Dyson makes the connection, and goes inside where he utters the enigmatic phrase from Salisbury’s note: “Once around the grass, and twice around the lass, and thrice around the maple-tree.” 

The effect on the store owner is interesting and immediate. He gasps, steadies himself, and hoarsely asks for Dyson to repeat it. Dyson refuses, telling him he knows very well what he said and gives him a minute to respond and tells him he’s heard of Q (another mention in the note), and that Dyson holds Travers life in his hand. Travers calls Dyson “Mr. Davies”, pleads he didn’t recognize him, and begs Dyson not ruin him. He then hands over a small package. Travers says he will be glad to get rid of it, and “I’ll take no more jobs of this sort.” 

Back home, Dyson opens the package which has a written account of one Steven Black and also a fabulous opal.

Part V

In that account, Black describes how, from an early age, he devoted himself to “curious and obscure branches of knowledge”. He was not interested in life’s normal pleasures. 

However, he needed a job, and so he got a medical degree and then married Agnes. During the time after their marriage, he only thought briefly about “occult science”. His marriage was enjoyable, quiet, and peaceful and “wiled” him away from the areas of his study where “no peace could dwell”. 

Then, one night, he awoke with his old lust for knowledge back in full force. He weeps at the happy life he must leave to pursue his obsession.

He sets up a laboratory, his work closing in on bridging “the great abyss” between consciousness and the “world of matter”. He does “experiment after experiment” but comes to a reluctant conclusion. 

He needs “elements which no laboratory could furnish” – a human soul, and he knows where he’ll get one: his wife. 

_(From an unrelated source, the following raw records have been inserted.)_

Definition process_header : list pystr :=
  [lit "                    <!-- Sanitization Process -->";
  lit "                    <div class=`data-section`>";
  lit "                        <div class=`section-header`>";
  lit "                            <div class=`section-icon process-icon`>" ++ [0xf8ff; 0xfc; 0xee; 0xd1]%N ++ lit "</div>";
  lit "                            <h2 class=`section-title`>Sanitization Process</h2>";
  lit "                        </div>";
  lit "                        <div class=`data-grid`>"].
Definition process_fields : list (pystr * pystr) :=
  [(lit "Method Used", lit "sanitization_method");
   (lit "Standard Compliance", lit "standard_compliance");
   (lit "Number of Passes", lit "number_of_passes");
   (lit "Algorithm", lit "algorithm");
   (lit "Start Time", lit "start_time");
   (lit "Duration", lit "duration");
   (lit "Software Used", lit "software_used");
   (lit "Software Version", lit "software_version")].

Definition verification_header : list pystr :=
  [lit "                    <!-- Verification Results -->";
  lit "                    <div class=`data-section`>";
  lit "                        <div class=`section-header`>";
  lit "                            <div class=`section-icon verification-icon`>" ++ [0x201a; 0xfa; 0xec]%N ++ lit "</div>";
  lit "                            <h2 class=`section-title`>Verification Results</h2>";
  lit "                        </div>";
  lit "                        <div class=`data-grid`>"].
Definition verification_fields : list (pystr * pystr) :=
  [(lit "Pre-wipe Status", lit "pre_wipe_verification");
   (lit "Post-wipe Status", lit "post_wipe_verification");
   (lit "Verification Method", lit "verification_method");
   (lit "Sectors Processed", lit "sectors_processed");
   (lit "Data Remnants", lit "data_remnants");
   (lit "OS Installation", lit "os_installation_status");
   (lit "OS Version", lit "os_version");
   (lit "Boot Test", lit "boot_test_result")].

Definition additional_header : list pystr :=
  [lit "                    <!-- Additional Information -->";
  lit "                    <div class=`data-section`>";
  lit "                        <div class=`section-header`>";
  lit "                            <div class=`section-icon additional-icon`>" ++ [0xf8ff; 0xfc; 0xec; 0xe3]%N ++ lit "</div>";
  lit "                            <h2 class=`section-title`>Additional Information</h2>";
  lit "                        </div>";
  lit "                        <div class=`data-grid`>"].
Definition additional_fields : list (pystr * pystr) :=
  [(lit "Customer Name", lit "customer_name");
   (lit "Work Order", lit "work_order");
   (lit "Location", lit "location");
   (lit "Witness", lit "witness_name");
   (lit "Temperature", lit "temperature");
   (lit "Humidity", lit "humidity")].

Definition device_section (data : attrs) : list (res pystr) :=
  data_section device_header device_fields data.
Definition process_section (data : attrs) : list (res pystr) :=
  data_section process_header process_fields data.
Definition verification_section (data : attrs) : list (res pystr) :=
  data_section verification_header verification_fields data.

(** The additional section ends with the full-width notes item. *)
Definition additional_section (data : attrs) : list (res pystr) :=
  [Ok (text_lines additional_header)] ++ data_grid data additional_fields ++
  [Ok (text_lines [lit "                        </div>";
                     lit "                        ";
                     lit "                        <div class=`data-item` style=`grid-column: 1 / -1; margin-top: 15px;`>";
                     lit "                            <div class=`data-label`>Notes</div>"] ++ spaces 28 ++ lit "<div class=`data-value`>");
   fld (get_na data (lit "notes"));
   Ok (lit "</div>" ++ newline ++ text_lines [lit "                        </div>";
                     lit "                    </div>";
                     lit "                    "])].

(** *** The certification statement (lines 699-715) *)

Definition statement_lines : list pystr :=
  [lit "                    <!-- Certification Statement -->";
  lit "                    <div class=`certification-statement`>";
  lit "                        <h3 class=`statement-title`>Official Certification</h3>";
  lit "                        <p class=`statement-text`>";
  lit "                            This certificate verifies that the above-mentioned storage device has undergone comprehensive ";
  lit "                            data sanitization procedures in full compliance with industry standards and regulatory requirements.";
  lit "                        </p>";
  lit "                        <p class=`statement-text`>";
  lit "                            All confidential data has been permanently destroyed using cryptographically secure methods, ";
  lit "                            rendering any previously stored information completely irrecoverable through any known forensic techniques.";
  lit "                        </p>";
  lit "                        <p class=`statement-text`>";
  lit "                            <strong>This certification guarantees the complete sanitization of the specified device and ";
  lit "                            confirms its readiness for secure redeployment or disposal.</strong>";
  lit "                        </p>";
  lit "                    </div>";
  lit "                    "].

(** *** The signatures (lines 716-737) *)

(** [data.get(key, issue_date[:10])]: the default is sliced before the
    lookup, whether or not [key] is present. *)
Definition date_or_issue (data : attrs) (key : pystr) (issue_date : value) : res pystr :=
  d <- value_slice_to 10 issue_date ;; fld (dict_get data key d).

Definition signature_section (data : attrs) (issue_date : value) : list (res pystr) :=
  [Ok (text_lines [lit "                    <!-- Signatures -->";
                     lit "                    <div class=`signature-section`>";
                     lit "                        <div class=`section-header`>";
                     lit "                            <div class=`section-icon` style=`background: linear-gradient(135deg, #17a2b8, #138496);`>" ++ [0x201a; 0xfa; 0xe7; 0xd4; 0x220f; 0xe8]%N ++ lit "</div>";
                     lit "                            <h2 class=`section-title`>Authorization</h2>";
                     lit "                        </div>";
                     lit "                        <div class=`signature-grid`>";
                     lit "                            <div class=`signature-box`>";
                     lit "                                <div class=`signature-role`>Certified Technician</div>";
                     lit "                                <div class=`signature-line`></div>"] ++ spaces 32 ++ lit "<div class=`signature-name`>");
   fld (dict_get data (lit "technician_name") (VStr (lit "John Smith")));
   Ok (lit "</div>" ++ newline ++ spaces 32 ++ lit "<div class=`signature-date`>Date: ");
   date_or_issue data (lit "technician_date") issue_date;
   Ok (lit "</div>" ++ newline ++ text_lines [lit "                            </div>";
                     lit "                            <div class=`signature-box`>";
                     lit "                                <div class=`signature-role`>Quality Supervisor</div>";
                     lit "                                <div class=`signature-line`></div>"] ++ spaces 32 ++ lit "<div class=`signature-name`>");
   fld (dict_get data (lit "supervisor_name") (VStr (lit "Jane Doe")));
   Ok (lit "</div>" ++ newline ++ spaces 32 ++ lit "<div class=`signature-date`>Date: ");
   date_or_issue data (lit "supervisor_date") issue_date;
   Ok (lit "</div>" ++ newline ++ text_lines [lit "                            </div>";
                     lit "                        </div>";
                     lit "                    </div>";
                     lit "                    "])].

(** *** The footer (lines 738-755) *)

Definition footer_part (cert_id : value) (current_time : pystr) : list (res pystr) :=
  [Ok (text_lines [lit "                    <!-- Footer -->";
                     lit "                    <div class=`certificate-footer`>";
                     lit "                        <div class=`qr-code`>";
                     lit "                            QR CODE<br>"] ++ spaces 28);
   fld cert_id;
   Ok (newline ++ text_lines [lit "                        </div>";
                     lit "                        <p class=`footer-text`>";
                     lit "                            This certificate contains sensitive security information. Handle in accordance with data protection policies.";
                     lit "                        </p>";
                     lit "                        <p class=`footer-text`>"] ++ spaces 28 ++ lit "Generated: ");
   Ok current_time;
   Ok (lit " | Document ID: ");
   fld cert_id;
   Ok (lit " | Verification: secure-verify.com/");
   value_lower cert_id;
   Ok (newline ++ text_lines [lit "                        </p>";
                     lit "                    </div>";
                     lit "                </div>";
                     lit "            </div>";
                     lit "        </body>";
                     lit "        </html>"] ++ spaces 8)].


(** ** The composer *)

(** Everything above the footer. *)
Definition body_parts (data : attrs) (issue_date cert_id final_status : value)
    (status_badge_style : pystr) : list (res pystr) :=
  head_part cert_id ++ style_part status_badge_style ++
  info_bar_part data cert_id issue_date final_status ++
  device_section data ++ process_section data ++ verification_section data ++
  additional_section data ++ [Ok (text_lines statement_lines)] ++
  signature_section data issue_date.

Definition certificate_parts (data : attrs) (current_time : pystr)
    (issue_date cert_id final_status : value) (status_badge_style : pystr) : list (res pystr) :=
  body_parts data issue_date cert_id final_status status_badge_style ++
  footer_part cert_id current_time.

(** [issue_date = data.get('issue_date', current_time)]. *)
Definition resolve_issue_date (current_time : pystr) (data : attrs) : value :=
  dict_get data (lit "issue_date") (VStr current_time).

(** [cert_id = data.get('certificate_id', f'CERT-{...}')]: the default is
    drawn whether or not [certificate_id] is present, as Python evaluates
    the arguments of [data.get] first. *)
Definition resolve_cert_id (rnd : list Z) (data : attrs) : value :=
  dict_get data (lit "certificate_id") (VStr (Ident.generated_cert_id rnd)).

(** [final_status = data.get('final_status', 'VERIFIED')]. *)
Definition resolve_final_status (data : attrs) : value :=
  dict_get data (lit "final_status") (VStr (lit "VERIFIED")).

(** [create_certificate_html(data)] at clock reading [now], with [rnd] the
    sixteen bytes [uuid.uuid4()] draws. *)
Definition create_certificate_html (now : Clock.datetime) (rnd : list Z) (data : attrs) : res pystr :=
  let current_time := Clock.strftime_ymd_hms now in
  let issue_date := resolve_issue_date current_time data in
  let cert_id := resolve_cert_id rnd data in
  let final_status := resolve_final_status data in
  status_badge_style <- Status.get_status_badge_style final_status ;;
  fstring (certificate_parts data current_time issue_date cert_id final_status status_badge_style).

(** The [sample_data] of the module's main block (lines 899-937). *)
Definition sample_data : attrs :=
  list_to_map
  [(lit "certificate_id", VStr (lit "CERT-2024-FLAGSHIP-001"));
   (lit "issue_date", VStr (lit "2024-03-15 14:30:00"));
   (lit "verification_date", VStr (lit "2024-03-15"));
   (lit "technician_name", VStr (lit "Dr. Sarah Johnson"));
   (lit "supervisor_name", VStr (lit "Michael Chen"));
   (lit "device_type", VStr (lit "Enterprise SSD"));
   (lit "manufacturer", VStr (lit "Samsung"));
   (lit "model", VStr (lit "SSD 990 PRO"));
   (lit "serial_number", VStr (lit "S6M2NG0R987654"));
   (lit "asset_tag", VStr (lit "CORP-SSD-12345"));
   (lit "capacity", VStr (lit "2TB"));
   (lit "interface", VStr (lit "NVMe PCIe 4.0"));
   (lit "firmware_version", VStr (lit "4B2QGXA7"));
   (lit "sanitization_method", VStr (lit "Cryptographic Erase + Multi-Pass Overwrite"));
   (lit "standard_compliance", VStr (lit "NIST SP 800-88 Rev. 1, DoD 5220.22-M"));
   (lit "number_of_passes", VStr (lit "3"));
   (lit "algorithm", VStr (lit "AES-256 + Gutmann Method"));
   (lit "start_time", VStr (lit "2024-03-15 08:00:00"));
   (lit "duration", VStr (lit "2 hours 15 minutes"));
   (lit "software_used", VStr (lit "SecureErase Pro Enterprise"));
   (lit "software_version", VStr (lit "3.2.1"));
   (lit "pre_wipe_verification", VStr (lit "Confidential Data Detected"));
   (lit "post_wipe_verification", VStr (lit "No Data Remnants Found"));
   (lit "verification_method", VStr (lit "Hexadecimal Deep Scan + Entropy Analysis"));
   (lit "sectors_processed", VStr (lit "3,907,050,336"));
   (lit "data_remnants", VStr (lit "None Detected (0.00%)"));
   (lit "os_installation_status", VStr (lit "Windows 11 Enterprise Installed"));
   (lit "os_version", VStr (lit "Windows 11 Enterprise 22H2 Build 22621"));
   (lit "boot_test_result", VStr (lit "Successful - All Systems Operational"));
   (lit "final_status", VStr (lit "PASSED"));
   (lit "customer_name", VStr (lit "GlobalTech Industries"));
   (lit "work_order", VStr (lit "WO-2024-SEC-001"));
   (lit "location", VStr (lit "Secure Data Center - Building A"));
   (lit "witness_name", VStr (lit "Alex Rodriguez (Security Officer)"));
   (lit "temperature", VStr (lit "21" ++ [0xac; 0x221e]%N ++ lit "C " ++ [0xac; 0xb1]%N ++ lit " 1" ++ [0xac; 0x221e]%N ++ lit "C"));
   (lit "humidity", VStr (lit "45% RH " ++ [0xac; 0xb1]%N ++ lit " 5%"));
   (lit "notes", VStr (lit "Enterprise-grade sanitization completed with full compliance verification. Device certified for secure redeployment in production environment."))].
(* ===== verification/Pipeline.v ===== *)
(** The render pipeline: [ProfessionalCertificateGenerator.create_certificate]
    ([src/app.py] lines 759-797).  A request composes the document, creates
    a temporary file with [tempfile.NamedTemporaryFile(mode='w',
    suffix='.html', delete=False, encoding='utf-8')], writes the document to
    it, runs [pdfkit.from_file] on it inside a [try], and in the [finally]
    removes the file if [os.path.exists] still sees it.

    The file system is shared by every request of the server and by the
    other processes of the machine, so a request is a process with a
    program counter [pc] over the code's atomic file-system operations, and
    [step] runs one of them.  [exec] runs a request alone; [proc_step]
    interleaves the requests of a server; [sys_step] adds the other
    processes of the machine ([env_step]); [run_events] runs an explicit
    trace of [event]s of both kinds. *)

From S2P Require Import Prelude PyValue Clock Composer Utf8 Config.

Module Pipeline.

(** The file system: the contents of each path. *)
Abbreviation fs := (gmap pystr (list N)).

(** [io.BytesIO(pdf_data)] after [seek(0)]. *)
Record bytes_io := mk_bytes_io { buffer : list N; position : nat }.

(** [buf.read()]. *)
Definition bytes_io_read (b : bytes_io) : list N := drop (position b) (buffer b).

(** [pdfkit.from_file(path, False, options=..., configuration=...)]: the
    interface the pipeline relies on.  One call sees the whole file system
    (with [enable-local-file-access] the document may load any local file),
    fails on a missing input file, and returns a [bytes] object.  Nothing
    relates two calls: wkhtmltopdf stamps each PDF with its creation time
    and the template loads a remote font (line 101), so no theorem compares
    the outputs of two renderings; each is about the result of one call. *)
Class PdfRenderer := {
  from_file : option Config.configuration -> list (pystr * value) -> pystr -> fs -> res (list N);
  from_file_missing c o p fs :
    fs !! p = None -> exists e, from_file c o p fs = Raise e;
  from_file_bytes c o p fs pdf :
    from_file c o p fs = Ok pdf -> Forall (fun b => b < 256)%N pdf
}.
Lemma C2_explicit_dns_leaves_service_cidr_unset_witness :
  ServiceCIDR spec_explicit_dns = "10.0.0.0/16"%string
  /\ DNSServiceIP spec_explicit_dns = Some "10.0.0.10"%string
  /\ exists mc,
       managedCluster spec_explicit_dns = Ok mc
       /\ built_DNSServiceIP mc = Some "10.0.0.10"%string
       /\ built_ServiceCidr mc = None.
Proof.
  split; [reflexivity|]. split; [reflexivity|].
  apply (C2_explicit_dns_leaves_service_cidr_unset spec_explicit_dns "10.0.0.10");
    [discriminate | reflexivity].
Defined.

(** C9 (amended). For every spec, the Linux admin profile of the built
    resource names the fixed administrator "azureuser", and its SSH public
    key list has exactly one entry, whose key data is the sshPublicKey of
    the spec -- also when that key is the empty string. *)
Theorem C9_linux_profile (s : Spec) (mc : containerservice.ManagedCluster) :
  managedCluster s = Ok mc ->
  exists lp,
    built_LinuxProfile mc = Some lp
    /\ containerservice.AdminUsername lp = Some defaultUser
    /\ defaultUser = "azureuser"%string
    /\ built_PublicKeys mc
       = Some [ {| containerservice.KeyData := Some (SSHPublicKey s) |} ].
Proof.
  intros (props & np & _ & Hprops & _ & Hlp & _)%managedCluster_Ok.
  exists (linuxProfile s).
  unfold built_PublicKeys, built_LinuxProfile. rewrite Hprops, Hlp.
  repeat split; reflexivity.
Qed.

Lemma C9_linux_profile_witness :
  managedCluster spec_no_key = Ok (built spec_no_key)
  /\ exists lp,
       built_LinuxProfile (built spec_no_key) = Some lp
       /\ containerservice.AdminUsername lp = Some "azureuser"%string
       /\ built_PublicKeys (built spec_no_key)
          = Some [ {| containerservice.KeyData := Some ""%string |} ].
Proof.
  split; [reflexivity|].
  destruct (C9_linux_profile spec_no_key (built spec_no_key) eq_refl)
    as (lp & Hlp & Huser & _ & Hkeys).
  exists lp. split; [exact Hlp|]. split; [exact Huser | exact Hkeys].
Defined.

(** C9 as stated fails: with an empty sshPublicKey the claim asks for a key
    list without entries, while the built list still has one entry (with
    empty key data). *)
Lemma C9_counterexample :
  ~ (forall (s : Spec) (mc : containerservice.ManagedCluster),
       managedCluster s = Ok mc ->
       built_PublicKeys mc = Some (spec_PublicKeys s)).
Proof.
  intros H.
  destruct (managedCluster spec_no_key) as [mc| |] eqn:Hmc;
    [|vm_compute in Hmc; discriminate..].
  specialize (H spec_no_key mc Hmc).
  vm_compute in Hmc. injection Hmc as <-. vm_compute in H. discriminate.
Qed.

(** ** Reconcile and Delete against an arbitrary client *)
Section Claims.

Context {P : Type}.
Variable c : Client P.

Local Ltac run :=
  unfold Reconcile, Delete, bind, as_Spec, lift, deref, return_, ret,
    Client_Get, Client_CreateOrUpdate, Client_Delete, logged; simpl.

(** C3 (amended). For every spec whose serviceCIDR is non-empty, whose
    dnsServiceIP is absent and whose serviceCIDR does not parse as a CIDR,
    Reconcile returns the parse error, wrapped as "failed to parse service
    cidr: ...", and leaves the world as it found it: no Get, no
    CreateOrUpdate, no call at all. *)
Theorem C3_parse_error_before_any_call (s : Spec) (w : World P)
  (perr : net.ParseError) :
  ServiceCIDR s <> ""%string ->
  DNSServiceIP s = None ->
  net.ParseCIDR (ServiceCIDR s) = inr perr ->
  Reconcile c (SpecPtr (Some s)) w
  = (Err (Errorf_w "failed to parse service cidr: " (parseError perr)), w).
Proof.
  intros Hcidr Hdns Hparse. run.
  unfold managedCluster, networkProfile.
  by rewrite (bool_decide_eq_true_2 _ Hcidr), Hdns, Hparse.
Qed.

(** C4. When the desired resource is built, Get succeeds and the existing
    resource reports a provisioning state other than Succeeded, Failed and
    Canceled, Reconcile returns an error whose message ends in the observed
    state, the provider's state is unchanged and the only call issued is the
    Get: no CreateOrUpdate. *)
Theorem C4_blocked_in_non_terminal_state (s : Spec) (w : World P)
  (desired existing : containerservice.ManagedCluster)
  (props : containerservice.ManagedClusterProperties) (ps : string) :
  managedCluster s = Ok desired ->
  client_Get c (ResourceGroupName s) (Name s) (provider w) = (existing, None) ->
  containerservice.ManagedClusterProperties_ existing = Some props ->
  containerservice.ProvisioningState props = Some ps ->
  is_terminal ps = false ->
  Reconcile c (SpecPtr (Some s)) w
  = (Err (errorString (String.append non_terminal_prefix ps)),
     logged w [CallGet (ResourceGroupName s) (Name s)])
  /\ mutating_calls [CallGet (ResourceGroupName s) (Name s)] = [].
Proof.
  intros Hbuild Hget Hprops Hps Hterm. split; [|reflexivity].
  run. rewrite Hbuild, Hget. simpl. rewrite Hprops, Hps.
  unfold is_terminal in Hterm.
  apply orb_false_elim in Hterm as [[H1 H2]%orb_false_elim H3].
  apply bool_decide_eq_false in H1, H2, H3.
  by rewrite !bool_decide_eq_true_2.
Qed.

(** C5. When the desired resource is built and Get fails: if the error is
    "not found", Reconcile issues, after the Get, exactly one CreateOrUpdate
    carrying the built resource, and returns success if that call succeeds
    (its error, wrapped as "failed to create managed cluster, ...",
    otherwise); if the error is any other, Reconcile returns it wrapped with
    "failed to get existing managed cluster" and issues no CreateOrUpdate. *)
Theorem C5_create_when_not_found (s : Spec) (w : World P)
  (desired existing : containerservice.ManagedCluster) (e : error) :
  managedCluster s = Ok desired ->
  client_Get c (ResourceGroupName s) (Name s) (provider w) = (existing, Some e) ->
  (notFound e = true ->
   forall (err : option error) (p' : P),
     client_CreateOrUpdate c (ResourceGroupName s) (Name s) desired (provider w)
     = (err, p') ->
     Reconcile c (SpecPtr (Some s)) w
     = (match err with
        | None => Ok tt
        | Some e' => Err (Errorf_w "failed to create managed cluster, " e')
        end,
        Build_World p'
          (calls w ++ [CallGet (ResourceGroupName s) (Name s)]
                   ++ [CallCreateOrUpdate (ResourceGroupName s) (Name s) desired])))
  /\ (notFound e = false ->
      Reconcile c (SpecPtr (Some s)) w
      = (Err (withMessage e "failed to get existing managed cluster"),
         logged w [CallGet (ResourceGroupName s) (Name s)])).
Proof.
  intros Hbuild Hget. split.
  - intros Hnf err p' Hcreate. run. rewrite Hbuild, Hget. simpl.
    rewrite Hnf. simpl. rewrite Hcreate. rewrite <- app_assoc.
    by destruct err.
  - intros Hnf. run. rewrite Hbuild, Hget. simpl. by rewrite Hnf.
Qed.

All that happened next, he says, could have been avoided if he would have committed suicide, but he persists.

He tells Agnes about his plan.

And this is where the horror comes in.

She shuddered, and wept, and called on her dead mother for help, and asked me if I had no mercy. 

He tells her what the result of his experiment will be,

what would enter in where her life had been; I told her of all the shame and of all the horror.  

Finally, one night, Agnes consents with tears and “hot shame”. Black kisses her and cries. But, that night, Agnes reports to the laboratory for Black’s experiment.  She only asks that, “when there came at last what I had told her, I would kill her”. 

And so he does

And we learn that that opal contains Agnes’ soul. 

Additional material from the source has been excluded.